El detonante fue una amenaza directa de Donald Trump: aplicar aranceles drásticos a productos chinos en respuesta a nuevas restricciones que Pekín planea imponer sobre sus exportaciones de minerales críticos. Esa confrontación revitalizó apuestas sobre proveedores fuera de China, empujando al alza los precios de las cotizaciones mineras.
En los mercados australianos, empresas como Arafura Rare Earths ascendieron hasta un 27 %, su máximo en más de dos años. Lynas Rare Earths ganó hasta 8,5 %, Iluka 6,3 %, incluso Australian Strategic Materials se disparó 42 %. Al mismo tiempo, en Estados Unidos, MP Materials recibió impulso del respaldo del Departamento de Defensa y alcanzó su cierre más alto histórico. En China también hubo revalorizaciones: firmas como JL Mag Rare‑Earth y China Northern Rare Earth registraron avances de 10 % o más.

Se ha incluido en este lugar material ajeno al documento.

(* ===== verification/DtbSpec.v ===== *)
(** What the traversal of a device tree blob calls its callback on, and the archive it finds.

    The abstract device tree is a tree of nodes with their properties; a blob holds it as
    the tokens of its nodes in preorder, with any number of [FDT_NOP]s between them. *)
From Stdlib Require Import Ascii String Btauto.
From S2P Require Import Prelude Memblock CString FsData Fat32 Dtb.

(** * Big-endian words *)

Definition be32 (v : Z) : list Z := [u8 (v / 2 ^ 24); u8 (v / 2 ^ 16); u8 (v / 2 ^ 8); u8 v].

(** The value of the first four bytes. *)
Definition be_value (l : list Z) : Z :=
  match l with
  | b3 :: b2 :: b1 :: b0 :: _ => b3 * 2 ^ 24 + b2 * 2 ^ 16 + b1 * 2 ^ 8 + b0
  | _ => 0
  end.

Definition is_byte (b : Z) : Prop := 0 <= b < 2 ^ 8.

Lemma land_mask n k : 0 <= k -> Z.land n (2 ^ 8 * 2 ^ k - 2 ^ k) = (n / 2 ^ k) mod 2 ^ 8 * 2 ^ k.
Proof.
  intros Hk. replace (2 ^ 8 * 2 ^ k - 2 ^ k) with (Z.shiftl (Z.ones 8) k)
    by (rewrite Z.shiftl_mul_pow2, Z.ones_equiv by lia; lia).
  rewrite <-(Z.shiftl_mul_pow2 _ k) by lia. apply Z.bits_inj'. intros i Hi.
  rewrite Z.land_spec, !Z.shiftl_spec by lia. destruct (Z.lt_ge_cases i k).
  - rewrite !(Z.testbit_neg_r _ (i - k)) by lia. apply andb_false_r.
  - rewrite <-Z.land_ones by lia. rewrite Z.land_spec. f_equal.
    rewrite <-Z.shiftr_div_pow2, Z.shiftr_spec by lia. f_equal. lia.
Qed.

Lemma lor_reorder a b c d : Z.lor (Z.lor (Z.lor a b) c) d = Z.lor (Z.lor (Z.lor a d) c) b.
Proof. apply Z.bits_inj'. intros i _. rewrite !Z.lor_spec. btauto. Qed.

(** The macro reverses the bytes of a word. *)
Lemma bswap_ok b0 b1 b2 b3 : is_byte b0 -> is_byte b1 -> is_byte b2 -> is_byte b3 ->
  bswap_32 (b0 + 256 * (b1 + 256 * (b2 + 256 * (b3 + 256 * 0)))) = be_value [b0; b1; b2; b3].
Proof.
  unfold is_byte. intros H0 H1 H2 H3. set (n := b0 + _). unfold bswap_32, u32, be_value.
  rewrite !Z.shiftl_mul_pow2, !Z.shiftr_div_pow2 by lia.
  change 0x0000ff00 with (2 ^ 8 * 2 ^ 8 - 2 ^ 8). change 0x00ff0000 with (2 ^ 8 * 2 ^ 16 - 2 ^ 16). rewrite !land_mask by lia.
  assert (E3 : n / 2 ^ 24 = b3) by (unfold n; symmetry; apply Z.div_unique with (b0 + 2 ^ 8 * b1 + 2 ^ 16 * b2); lia).
  assert (E2 : n / 2 ^ 16 mod 2 ^ 8 = b2).
  { rewrite <-(Z.div_unique n (2 ^ 16) (b2 + 2 ^ 8 * b3) (b0 + 2 ^ 8 * b1)) by (unfold n; lia).
    symmetry. apply Z.mod_unique with b3; lia. }
  assert (E1 : n / 2 ^ 8 mod 2 ^ 8 = b1).
  { rewrite <-(Z.div_unique n (2 ^ 8) (b1 + 2 ^ 8 * b2 + 2 ^ 16 * b3) b0) by (unfold n; lia).
    symmetry. apply Z.mod_unique with (b2 + 2 ^ 8 * b3); lia. }
  assert (E0 : n * 2 ^ 24 mod 2 ^ 32 = b0 * 2 ^ 24).
  { symmetry. apply Z.mod_unique with (b1 + 2 ^ 8 * b2 + 2 ^ 16 * b3); unfold n; lia. }
  rewrite E0, E1, E2, E3.
  replace (b1 * 2 ^ 8 * 2 ^ 8 mod 2 ^ 32) with (b1 * 2 ^ 16) by (rewrite Z.mod_small; lia).
  replace (b2 * 2 ^ 16 / 2 ^ 8) with (b2 * 2 ^ 8) by (apply Z.div_unique with 0; lia).
  rewrite lor_reorder, (lor_shift b3 b2 8) by lia. rewrite (lor_shift _ b1 16), (lor_shift _ b0 24) by lia. lia.
Qed.

(** * The bytes at a pointer *)

(** [l] starts with [x] at the offset [p]. *)
Definition has (l : list Z) (p : Z) (x : list Z) : Prop :=
  0 <= p /\ exists pre post, l = pre ++ x ++ post /\ p = Z.of_nat (length pre).

Lemma has_at l p x : has l p x -> exists post, at_ptr l p = Ok (x ++ post).
Proof.
  intros (Hp & pre & post & -> & ->). exists post. unfold at_ptr. rewrite length_app.
  repeat zcase; try lia. by rewrite Nat2Z.id, drop_app_length.
Qed.

Lemma has_app l p x y : has l p (x ++ y) -> has l p x /\ has l (p + Z.of_nat (length x)) y.
Proof.
  intros (Hp & pre & post & -> & ->). split.
  - split; [lia|]. exists pre, (y ++ post). by rewrite !app_assoc.
  - split; [lia|]. exists (pre ++ x), post. rewrite length_app, !app_assoc. split; [done|lia].
Qed.

Lemma has_load l p b0 b1 b2 b3 r : has l p (b0 :: b1 :: b2 :: b3 :: r) ->
  load32 l p = Ok (b0 + 256 * (b1 + 256 * (b2 + 256 * (b3 + 256 * 0)))).
Proof. intros H. destruct (has_at _ _ _ H) as [post E]. unfold load32. by rewrite E. Qed.

Lemma has_be_value l p b0 b1 b2 b3 r :
  is_byte b0 -> is_byte b1 -> is_byte b2 -> is_byte b3 -> has l p (b0 :: b1 :: b2 :: b3 :: r) ->
  load_be32 l p = Ok (be_value [b0; b1; b2; b3]).
Proof. intros H0 H1 H2 H3 H. unfold load_be32. by rewrite (has_load _ _ _ _ _ _ _ H), res_bind_ok, bswap_ok. Qed.

Lemma be_value_be32 v : 0 <= v < 2 ^ 32 -> be_value (be32 v) = v.
Proof.
  intros Hv. unfold be32, be_value, u8.
  pose proof (Z.div_mod v (2 ^ 8) ltac:(lia)). pose proof (Z.div_mod (v / 2 ^ 8) (2 ^ 8) ltac:(lia)).
  pose proof (Z.div_mod (v / 2 ^ 16) (2 ^ 8) ltac:(lia)).
  replace (v / 2 ^ 8 / 2 ^ 8) with (v / 2 ^ 16) in * by (rewrite Z.div_div by lia; done).
  replace (v / 2 ^ 16 / 2 ^ 8) with (v / 2 ^ 24) in * by (rewrite Z.div_div by lia; done).
  rewrite (Z.mod_small (v / 2 ^ 24)) by (split; [apply Z.div_pos; lia|apply Z.div_lt_upper_bound; lia]). lia.
Qed.

Lemma has_be32 l p v : 0 <= v < 2 ^ 32 -> has l p (be32 v) -> load_be32 l p = Ok v.
Proof.
  intros Hv H. pose proof (fun x => Z.mod_pos_bound x (2 ^ 8) ltac:(lia)) as Hb.
  unfold be32 in H. rewrite (has_be_value _ _ _ _ _ _ _ (Hb _) (Hb _) (Hb _) (Hb _) H). f_equal. by apply be_value_be32.
Qed.

(** * Tokens *)

Record dt_prop := DProp { p_name : list Z; p_nameoff : Z; p_data : list Z }.
Inductive token := TBegin (name : list Z) | TEnd | TProp (p : dt_prop) | TNop.

(** The zero bytes up to a multiple of four. *)
Definition padding (n : nat) : list Z := replicate (Z.to_nat ((- Z.of_nat n) mod 4)) 0.

Definition encode_token (t : token) : list Z :=
  match t with
  | TBegin name => be32 1 ++ (name ++ [0]) ++ padding (S (length name))
  | TEnd => be32 2
  | TProp p => be32 3 ++ be32 (Z.of_nat (length (p_data p))) ++ be32 (p_nameoff p) ++ p_data p ++ padding (length (p_data p))
  | TNop => be32 4
  end.

Definition token_len (t : token) : Z := Z.of_nat (length (encode_token t)).

(** What a token of a well-formed blob is; the strings start at [strings]. *)
Definition token_ok (blob : list Z) (strings : Z) (t : token) : Prop :=
  match t with
  | TBegin name => nonzero name
  | TProp p => Z.of_nat (length (p_data p)) < 2 ^ 31 /\ 0 <= p_nameoff p < 2 ^ 32 /\ nonzero (p_name p) /\
               has blob (strings + p_nameoff p) (p_name p ++ [0])
  | TEnd | TNop => True
  end.

Lemma padding_len n : Z.of_nat n + Z.of_nat (length (padding n)) = Z.land (Z.of_nat n + 4 - 1) (Z.lnot (4 - 1)).
Proof.
  unfold padding. rewrite length_replicate. change (4 - 1) with (2 ^ 2 - 1). rewrite land_lnot_ones by lia. change (2 ^ 2) with 4.
  pose proof (Z.mod_pos_bound (- Z.of_nat n) 4 ltac:(lia)). pose proof (Z.div_mod (- Z.of_nat n) 4 ltac:(lia)).
  rewrite Z2Nat.id by lia. pose proof (Z.div_mod (Z.of_nat n + 4 - 1) 4 ltac:(lia)).
  pose proof (Z.mod_pos_bound (Z.of_nat n + 4 - 1) 4 ltac:(lia)). lia.
Qed.

Section Calls.
Context {St : Type} (blob : list Z) (strings : Z) (callback : Z -> option Z -> Z -> M St unit).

Estas alzas no ocurren en el vacío: desde abril, cuando China amenazó con controles sobre siete tierras raras, las expectativas de interrupciones han alimentado la preferencia inversora por proveedores alternativos. Ahora Pekín planea expandir esas medidas a más minerales y productos que contengan incluso trazas mínimas, lo que intensifica la inquietud global.
En paralelo, Australia evalúa un plan para establecer una reserva estratégica de minerales por 1 200 millones de dólares australianos (~ 782 millones de dólares), como parte de un pacto con EE. UU. La idea busca mitigar la dependencia de China en momentos de alta tensión comercial.

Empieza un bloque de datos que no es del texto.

(* ===== verification/Boot.v ===== *)
(** The boot: [mm_init] of [src/src/mm.c], which puts the three allocators one on top of
    the other, over what the firmware left in memory. *)
From S2P Require Import Prelude Memblock Buddy Slab Initrd Dtb.

(** What the boot finds on the board: what the mailbox says of the memory, the end of the
    kernel, the addresses of the archive and of the device tree with their bytes. *)
Record board := Board {
  b_memory : Z * Z;
  b_end : Z;
  b_cpio : Z;
  b_archive : list Z;
  b_dtb : Z;
  b_blob : list Z
}.

(** [raw] is what the memory [mem_map] is put in holds, [w] the other words of the memory;
    [fuel] bounds the search for that memory. *)
(* [src/src/mm.c:308-313 mm_init] *)
Definition mm_init (fuel : nat) (b : board) (raw : Z -> page) (w : gmap Z Z) : res (memblock * slab_state) :=
  mb ← memblock_init (fun mb => initrd_reserve_memory mb (b_cpio b) (b_archive b))
                     (fun mb => fdt_reserve_memory mb (b_dtb b) (b_blob b)) memblock0 (b_memory b) (b_end b);
  r ← buddy_init fuel raw mb mm0;
  s ← slab_init (SlabState r.2 (replicate 9 (KmemCache 0 0 0 0)) w);
  Ok (r.1, s.2).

El mercado presupone que esta disputa podría desencadenar reordenamientos estructurales. Los gobiernos occidentales podrían intensificar subsidios, invertir en cadenas locales de procesamiento o alentar alianzas con países mineros emergentes. Y aquí radica una oportunidad para naciones como México: con reservas de elementos críticos, si se estructuran políticas y asociaciones estratégicas, podrían integrarse a esas cadenas alternativas.

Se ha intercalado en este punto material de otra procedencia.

(* ===== verification/BootSpec.v ===== *)
(** The memory after the boot: the allocators are set up, and what the kernel, the archive,
    the device tree and the page structures occupy is never handed out. *)
From Stdlib Require Import Ascii String.
From S2P Require Import Prelude ListHead Memblock MemblockAlloc Buddy BuddyInv BuddyBoot Slab SlabInv SlabSpec.
From S2P Require Import CString Fat32 FsData Initramfs InitramfsSpec Initrd InitrdSpec Dtb DtbSpec Boot.

(** * The list nodes outlive every operation *)

Lemma set_next_dom (p v : option lnode) h h' : set_next p v h = Ok h' -> dom h' = dom h.
Proof.
  destruct p as [a|]; [|done]. unfold set_next. destruct (h !! a) eqn:E; [|done]. cbn. intros [= <-].
  by apply dom_insert_lookup_L.
Qed.
Lemma set_prev_dom (p v : option lnode) h h' : set_prev p v h = Ok h' -> dom h' = dom h.
Proof.
  destruct p as [a|]; [|done]. unfold set_prev. destruct (h !! a) eqn:E; [|done]. cbn. intros [= <-].
  by apply dom_insert_lookup_L.
Qed.

(** The assignments of a list operation, one by one. *)
Ltac dom_steps H :=
  repeat match type of H with
  | mbind _ (set_next ?p ?v ?h) = Ok _ =>
      let E := fresh in destruct (set_next p v h) eqn:E; [apply set_next_dom in E; rewrite res_bind_ok in H; cbv beta in H|discriminate H]
  | mbind _ (set_prev ?p ?v ?h) = Ok _ =>
      let E := fresh in destruct (set_prev p v h) eqn:E; [apply set_prev_dom in E; rewrite res_bind_ok in H; cbv beta in H|discriminate H]
  | mbind _ (node_at ?h ?p) = Ok _ => destruct (node_at h p); [rewrite res_bind_ok in H; cbv beta in H|discriminate H]
  | set_next _ _ _ = Ok _ => apply set_next_dom in H
  | set_prev _ _ _ = Ok _ => apply set_prev_dom in H
  end; congruence.

(** The memory has the nodes [D]. *)
Definition has_nodes (D : gset lnode) (s : mm) : Prop := dom (nodes s) = D.

Section Nodes.
Context (D : gset lnode).
Abbreviation stays m := (keeps (has_nodes D) m (fun _ => True)).

Lemma init_dom (a : lnode) h h' : INIT_LIST_HEAD a h = Ok h' -> dom h' = dom h.
Proof. unfold INIT_LIST_HEAD. intros H. dom_steps H. Qed.
Lemma add_tail_dom (a b : lnode) h h' : list_add_tail a b h = Ok h' -> dom h' = dom h.
Proof. unfold list_add_tail, __list_add. intros H. dom_steps H. Qed.
Lemma list_del_dom (a b : option lnode) h h' : __list_del a b h = Ok h' -> dom h' = dom h.
Proof. unfold __list_del. intros H. dom_steps H. Qed.
Lemma del_dom (a : lnode) h h' : list_del a h = Ok h' -> dom h' = dom h.
Proof.
  unfold list_del. intros H. destruct (node_at h (Some a)) as [n|]; [|done]. rewrite res_bind_ok in H. cbv beta in H.
  destruct (__list_del (prev n) (next n) h) as [h1|] eqn:E1; [|done]. apply list_del_dom in E1.
  rewrite res_bind_ok in H. cbv beta in H. dom_steps H.
Qed.

Lemma nodes_on f : (forall h h', f h = Ok h' -> dom h' = dom h) -> stays (on_nodes f).
Proof using Type.
  intros Hf s a s' Hs E. unfold on_nodes in E. destruct (f (nodes s)) eqn:Ef; [|done]. injection E as <- <-.
  split; [|done]. unfold has_nodes. cbn [nodes]. by rewrite (Hf _ _ Ef).
Qed.
Lemma nodes_init a : stays (on_nodes (INIT_LIST_HEAD a)).
Proof using Type. apply nodes_on, init_dom. Qed.
Lemma nodes_add a b : stays (on_nodes (list_add_tail a b)).
Proof using Type. apply nodes_on, add_tail_dom. Qed.
Lemma nodes_del a : stays (on_nodes (list_del a)).
Proof using Type. apply nodes_on, del_dom. Qed.
Lemma nodes_page p : stays (page_at p).
Proof using Type. intros s a s' Hs E. unfold page_at in E. destruct (mem_map s !! p); by simplify_eq. Qed.
Lemma nodes_upd p f : stays (upd_page p f).
Proof using Type. intros s a s' Hs E. unfold upd_page in E. destruct (mem_map s !! p); by simplify_eq. Qed.
Lemma nodes_set_nr o v : stays (set_nr_free o v).
Proof using Type. intros s a s' Hs E. unfold set_nr_free in E. destruct (zset _ _ _); by simplify_eq. Qed.
Lemma nodes_upd_nr o d : stays (upd_nr_free o d).
Proof using Type. intros s a s' Hs E. unfold upd_nr_free in E. destruct (zget _ _); [|done]. by apply nodes_set_nr in E. Qed.
Lemma nodes_managed d : stays (upd_managed d).
Proof using Type. by apply keeps_modify. Qed.
#[local] Hint Resolve nodes_init nodes_add nodes_del nodes_page nodes_upd nodes_set_nr nodes_upd_nr nodes_managed : keeps.

Lemma nodes_area o : stays (area o).
Proof using Type. unfold area. keep. Qed.
#[local] Hint Resolve nodes_area : keeps.

Lemma nodes_merge n : forall page pfn order, stays (merge_buddies n page pfn order).
Proof using Type.
  induction n as [|n IH]; intros page pfn order; cbn [merge_buddies]; unfold find_buddy_page_pfn, page_is_buddy, del_page_from_free_area; keep.
Qed.
#[local] Hint Resolve nodes_merge : keeps.

Lemma nodes_free page pfn order : stays (__free_one_page page pfn order).
Proof using Type. unfold __free_one_page, set_buddy_order, set_page_order, set_page_buddy, add_to_free_area. keep. Qed.
#[local] Hint Resolve nodes_free : keeps.

Lemma nodes_area_init : stays buddy_free_area_init.
Proof using Type. unfold buddy_free_area_init. generalize 0. induction (Z.to_nat MAX_ORDER) as [|n IH]; intros i; cbn [area_init_loop]; keep. Qed.
Lemma nodes_reserve_pages n : forall pfn, stays (reserve_pages n pfn).
Proof using Type. induction n as [|n IH]; intros pfn; cbn [reserve_pages]; keep. Qed.
#[local] Hint Resolve nodes_reserve_pages : keeps.
Lemma nodes_reserve l : stays (reserve_regions l).
Proof using Type. induction l as [|r l IH]; cbn [reserve_regions]; keep. Qed.
Lemma nodes_free_pages n : forall i, stays (free_pages_loop n i).
Proof using Type. induction n as [|n IH]; intros i; cbn [free_pages_loop]; keep. Qed.
End Nodes.

(** The heads of the lists of the slab allocator are there after the buddy allocator was
    set up. *)
Lemma buddy_init_nodes fuel raw mb mb' s a :
  buddy_init fuel raw mb mm0 = Ok (mb', s) -> is_Some (nodes mm0 !! a) -> is_Some (nodes s !! a).
Proof.
  unfold buddy_init, page_frame_init. intros E Ha. inv_bind E as [[] s1] E1.
  destruct (nodes_area_init _ _ _ _ eq_refl E1) as [K1 _].
  destruct (memblock_phys_alloc _ _ _) as [[va mb1]|]; [|done]. cbn [fst snd] in E.
  destruct (reserve_regions _ _) as [[[] s2]|] eqn:E3; [|done]. destruct (nodes_reserve _ _ _ _ _ eq_refl E3) as [K3 _]. cbn [fst snd] in E.
  destruct (free_pages_loop _ _ _) as [[[] s3]|] eqn:E4; [|done]. destruct (nodes_free_pages _ _ _ _ _ _ eq_refl E4) as [K4 _]. injection E as <- <-.
  apply elem_of_dom. cbn [snd] in *. rewrite K4, K3. cbn [nodes]. apply elem_of_dom.
  apply elem_of_dom in Ha. rewrite <-K1 in Ha. apply elem_of_dom in Ha. destruct Ha as [n Hn]. exists n. by apply lookup_union_Some_l.
Qed.
(* ===== verification/Mmio.v ===== *)
(** Memory-mapped devices: registers that are read and written at an address.

    What a device does is not in the repository: it is a class, with a read, which may
    change the state of the device, and a write.  The drivers are defined over any device,
    and what they need of theirs is stated where they are proved correct.  Loops that wait
    without a bound are given fuel. *)
From S2P Require Import Prelude Memblock.

Class Device (D : Type) := {
  dev_read : Z -> D -> Z * D;
  dev_write : Z -> Z -> D -> D
}.

(* [src/include/mm.h:67-67 MMIO_BASE] *)
Definition MMIO_BASE : Z := Z.lor KERNEL_VADDR_BASE 0x3F000000.
(* [src/include/gpio.h:37-37 GPIO_BASE] *)
Definition GPIO_BASE : Z := MMIO_BASE + 0x00200000.
(* [src/include/gpio.h:38-38 AUX_BASE] *)
Definition AUX_BASE : Z := MMIO_BASE + 0x00215000.
(* [src/include/gpio.h:39-39 IRQ_BASE] *)
Definition IRQ_BASE : Z := MMIO_BASE + 0x0000B000.

Section Registers.
Context {D : Type} `{!Device D}.
Implicit Types (d : D).

(** The 32-bit loads and stores of [src/src/sd.c] and of the [volatile] pointers. *)
(* [src/src/sd.c:85-86 get] *)
Definition get_reg (a : Z) : M D Z := fun d => let '(v, d') := dev_read a d in Ok (u32 v, d').
(* [src/src/sd.c:82-83 set] *)
Definition set_reg (a v : Z) : M D unit := fun d => Ok (tt, dev_write a (u32 v) d).

(** Reading a register at most [S n] times until [done] holds of its value. *)
Fixpoint polls (n : nat) (a : Z) (test : Z -> bool) (d : D) : option D :=
  let v := u32 (dev_read a d).1 in
  let d' := (dev_read a d).2 in
  if test v then Some d'
  else match n with O => None | S n => polls n a test d' end.

Lemma get_reg_ok a d : get_reg a d = Ok (u32 (dev_read a d).1, (dev_read a d).2).
Proof. unfold get_reg. by destruct (dev_read a d). Qed.
End Registers.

Por supuesto, no todo es certidumbre ni optimismo. China domina la refinación a escala global. Romper esa supremacía implicará retos técnicos, económicos y regulatorios considerables. Pero la crisis actual obliga al mundo a repensar su dependencia y ofrece espacio para que nuevos actores emergentes ganen terreno.
Esta disputa no solo moviliza mercados de valores: redefine el mapa geoestratégico de la minería moderna. En medio del ruido geopolítico, queda claro: quien controle el metal podrá influir en el futuro energético y tecnológico.